I recently posted about selecting hot peppers and how I pay careful attention to each plant and place the fruits from individual plants into quarts.
I usually let these continue ripening in the quarts for a couple of weeks, and then choose those for seed.
Well, a few days after placing my peppers into quarts, but before saving any seed, there was a slight onion mishap.
A tower of red onions bags collapsed and tumbled into a rack of ripening peppers…
Emptying and mixing the quarts …
Leaving a mess of hot peppers with little way to distinguish accurately one pepper from another. Most of these peppers made their way from here to the market bin.
I was a little disappointed (perhaps a touch more than a little …) to lose a generation of selection.
On the bright side, I did take good records and I have remainder seed from last year. For 2013, based on my notes and pictures, I can narrow down the strains I grow out to those I really like this year.

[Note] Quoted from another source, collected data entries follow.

(** X17: the line of success is printed for stored reports only.  A run
    prints nothing, or it prints the one line "[SUCCESS] Report received: "
    with the path of the report; in that case the answer is 201 and the
    file at the printed path holds the uploaded bytes.  Every 201 comes with
    its line. *)
Theorem success_line (request : Request) (w : World) :
  ∃ new,
    log (snd (upload_file env request w)) = log w ++ new
    ∧ (printed new = []
       ∨ ∃ form file,
           body request = Complete form ∧ file_part form = Some file
           ∧ printed new = [u "[SUCCESS] Report received: " ++ save_path file w]
           ∧ fst (upload_file env request w)
             = Done (jsonify "message" "Secure upload successful" 201)
           ∧ files (fs (snd (upload_file env request w))) !! save_path file w
             = Some (Bytes (stream file)))
    ∧ (∀ resp, fst (upload_file env request w) = Done resp →
               status_code resp = 201 → printed new ≠ []).
Proof.
  destruct (upload_runs request w)
    as [(o & Hrej & Hrun)|(form & file & _ & Hbody & Hfile & Hok & Hst)].
  { exists []. rewrite Hrun, app_nil_r. split; [done|]. split; [by left|].
    cbn [fst]. intros resp -> Hcode.
    inversion Hrej; subst; cbn in Hcode; discriminate Hcode. }
  pose proof (save_path_not_desc file w Hok) as Hne.
  pose proof (zip_events_silent file w) as Hzq.
  destruct (upload_file env request w) as [o w']. cbn [fst snd].
  remember (o, w') as r eqn:Hr.
  destruct Hst as [Hf|f0 ev0 left' Hf Hs|f0 ev0 Hf Hs Hz
                   |f0 ev0 left' Hf Hs Hz Hd Hw
                   |f0 ev0 Hf Hs Hz Hd Hw|f0 ev0 Hf Hs Hz Hd
      |f0 ev0 e' Hf Hs Hz Hd Hw Hout|f0 ev0 e' Hf Hs Hz Hd Hout];
    split_run Hr; rewrite later_log, later_fs;
    try pose proof (folder_step_silent _ _ _ Hf) as Hq;
    (eexists; split; [reflexivity|]); unfold printed in *;
    rewrite ?omap_app, ?Hq, ?Hzq; cbn [omap list_omap app].
  - split; [by left|]. intros resp [=].
  - split; [by left|]. intros resp [=].
  - split; [by left|]. intros resp [= <-] Hcode. cbn in Hcode. discriminate Hcode.
  - split; [by left|]. intros resp [=].
  - split; [|done]. right. exists form, file.
    repeat (split; [done|]). cbn [put_file files].
    rewrite lookup_insert_ne by done. apply lookup_insert_eq.
  - split; [|done]. right. exists form, file.
    repeat (split; [done|]). cbn [put_file files]. apply lookup_insert_eq.
  - split; [by left|]. intros resp [=].
  - split; [by left|]. intros resp [=].
Qed.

Moral of the story: keep remainder seed and watch out for those onions!
Hi Dan!
Next time maybe you could use a fine point “Sharpie” to code the different peppers, just in case…? You never know when a kid, a klutz, or a bag of onions (!) will ruin your painstaking work!
That would definitely have helped in this situation.
I often do mark larger sweeter peppers with a Sharpie but I was never tempted to with small hot peppers. Maybe this will change my actions!